Moving at the Speed of Creativity by Wesley Fryer

Cobb County laptop mess

The article “Bombshell may unravel Cobb laptops” from the July 21st Atlanta, Georgia news makes me sad. There is obviously a lot of politics to this situation that cannot be summarized in a single article. Whatever the case, it appears that community support for the initiative was either not built– or that voice of support is not being heard by news sources like this Georgia paper.

This summer I had the opportunity to meet Dr Tim Tyson, the principal of Mabry Middle School in Cobb County. He told me about the runaway success of their school’s student digital film festival, which had its fourth year last year.
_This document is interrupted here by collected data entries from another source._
(** * Scrollinga: a scroll-lock engine, embedded and verified

    A shallow embedding of the [Scrollinga] class.  The engine keeps one
    scrollable DOM element (the target) pinned to an offset computed by
    the active scroll lock, re-evaluating on mutations, resizes, image
    loads and scroll events.

    Conventions of the embedding:
    - A JavaScript number is the rational ([Q]) it denotes.  Where the
      code computes with numbers ([isScrollDown]), every addition,
      subtraction and division is followed by [fl], rounding to the
      nearest IEEE 754 double, ties to even; [Math.floor] is [Qfloor].
      Infinities, NaN and the sign of zero are not modelled.
    - The engine object ([this]) and the browser around it (the target
      element, [window], the listener registry) are two records threaded
      through a small state monad.
    - Every interaction of the engine with the browser is appended to a
      trace, newest first.  The trace is ghost state: no method reads it.
    - A lock is the pair of closures [{at, when}]; both close over the
      live target and [this], so they are functions of the browser state
      at the time they are called. *)

From Stdlib Require Import QArith Qround Qpower ZArith List String Ascii Bool
  Lia Lqa.
Import ListNotations.
Local Open Scope Q_scope.

(** ** Numbers

    A JavaScript number is a double.  The model carries its value as a
    rational and rounds the result of every arithmetic operation with
    [fl], defined below; the numbers a host holds are the values the
    code reads. *)

Definition num := Q.

(** [x < y] on numbers, as a boolean. *)
Definition Qltb (x y : num) : bool := negb (Qle_bool y x).

(** ** Rounding to a double

    [fl x] is the double nearest to [x]: the significand is rounded to
    53 bits (to even on a tie), with the exponent of the last bit no
    smaller than -1074, where doubles become subnormal.  Overflow to
    infinity is not modelled. *)

Definition pow2 (e : Z) : Q := 2 ^ e.

(** [floor (log2 x)], for [x > 0]. *)
Definition flog2 (x : Q) : Z :=
  let l := (Z.log2 (Qnum x) - Z.log2 (Z.pos (Qden x)))%Z in
  if Qle_bool (pow2 l) x then l else (l - 1)%Z.

(** The exponent of the last bit of the significand of [x > 0]. *)
Definition ulp_exponent (x : Q) : Z := Z.max (-1074) (flog2 x - 52).

(** The integer nearest to [q], the even one when two are equally near. *)
Definition rne (q : Q) : Z :=
  let f := Qfloor q in
  match Qcompare (q - inject_Z f) (1 # 2) with
  | Lt => f
  | Gt => (f + 1)%Z
  | Eq => if Z.even f then f else (f + 1)%Z
  end.

Definition fl_pos (x : Q) : Q :=
  inject_Z (rne (x / pow2 (ulp_exponent x))) * pow2 (ulp_exponent x).

Definition fl (x : Q) : Q :=
  match Qnum x with
  | Z0 => 0
  | Zpos _ => fl_pos x
  | Zneg _ => - fl_pos (- x)
  end.

(** [x] is (the value of) a double. *)
Definition double (x : Q) : Prop := fl x == x.

(** ** The browser side *)

(** The attributes of the target element the engine consumes. *)
Record Target := mkTarget {
  scrollTop : num;
  clientHeight : num;
  scrollHeight : num
}.

(** What the engine sees of its host: the target, the two [window]
    capabilities it probes, and the subscriptions it holds there. *)
Record Host := mkHost {
  target : Target;
  devicePixelRatio : option num;   (* [window.devicePixelRatio], [None] when absent *)
  MutationObserver : bool;         (* [window.MutationObserver] is defined *)
  observing : bool;                (* the engine's observer is connected *)
  nextTimer : positive;            (* handle the next [setInterval] returns *)
  pollTimers : list num;           (* live interval timers running [rescroll] *)
  scrollListener : bool;           (* [onScroll] registered on the target *)
  resizeListener : bool;           (* [onResize] registered on [window] *)
  loadListeners : list nat         (* one entry per 'load' listener, by image *)
}.

Definition with_target (t : Target) (h : Host) : Host :=
  mkHost t (devicePixelRatio h) (MutationObserver h) (observing h)
         (nextTimer h) (pollTimers h) (scrollListener h) (resizeListener h)
         (loadListeners h).

(** [window.devicePixelRatio || 1] *)
Definition pixelRatio (h : Host) : num :=
  match devicePixelRatio h with
  | Some r => if Qeq_bool r 0 then 1 else r
  | None => 1
  end.

(** [isScrollDown], current version:
<<
    const pixelRatio = window.devicePixelRatio || 1;
    const clientHeight = Math.floor((this.target.clientHeight + this.target.scrollTop) / pixelRatio);
    const scrollHeight = Math.floor(this.target.scrollHeight / pixelRatio);
    return (scrollHeight - clientHeight) < pixelRatio;
>>
    Each operation rounds its result; the stored [scrollHeight] is a
    double, which [fl] leaves as it is. *)
Definition isScrollDown (h : Host) : bool :=
  let pixelRatio := pixelRatio h in
  let clientHeight :=
    Qfloor (fl (fl (clientHeight (target h) + scrollTop (target h))
                / pixelRatio)) in
  let scrollHeight :=
    Qfloor (fl (fl (scrollHeight (target h)) / pixelRatio)) in
  Qltb (fl (inject_Z (scrollHeight - clientHeight))) pixelRatio.

(** [isScrollUp]: [this.target.scrollTop === 0] *)
Definition isScrollUp (h : Host) : bool := Qeq_bool (scrollTop (target h)) 0.

Module Legacy.
(** [isScrollDown] as the older copy of the file has it:
    [scrollTop + clientHeight === scrollHeight]. *)
Definition isScrollDown (h : Host) : bool :=
  Qeq_bool (fl (scrollTop (target h) + clientHeight (target h)))
           (fl (scrollHeight (target h))).
End Legacy.

(** The distance from the lower edge of the viewport to the end of the
    content, in the units of the target's own metrics. *)
Definition gap (h : Host) : num :=
  scrollHeight (target h) - (clientHeight (target h) + scrollTop (target h)).

(** ** Locks *)

(** A scroll lock [{at, when}]: [at] returns the scrollTop to snap to,
    [when] says whether the rescroll should be done.  Both are closures
    over the live target. *)
Record ScrollLock := mkLock {
  lock_at : Host -> num;
  lock_when : Host -> bool
}.

(** [{ at: () => target.scrollHeight, when: () => !this.isScrollDown() }] *)
Definition lockAtBottom : ScrollLock :=
  {| lock_at := fun h => scrollHeight (target h);
     lock_when := fun h => negb (isScrollDown h) |}.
To see the impact of digital filmaking and authentic technology immersion on those students is an amazing thing, according to Dr. Tyson. In fact, he said “to know what we know and not act is immoral,” in reference to the positive impact technology immersion (including 1:1 laptop initiatives) can have on student learning. With Henrico County, Virginia abandoning the Macintosh platform in lieu of Dell computers that cost $51 less per machine, and this apparent fiasco with Cobb County schools, it appears that Apple Computer’s efforts to promote immersed learning in 1:1 settings across the country are facing some high profile setbacks.

As I learned at a site visit to the University of Texas’ College of Education back in April, there is so much more to a successful laptop initiatve than how cheaply a company can deliver computer CPUs to your loading dock. I suspect that administrators at Henrico will be learning that rather soon. It’s too bad that visionary educators like Dr. Tyson and his teacher cadre may not be equipped with iBooks anytime soon.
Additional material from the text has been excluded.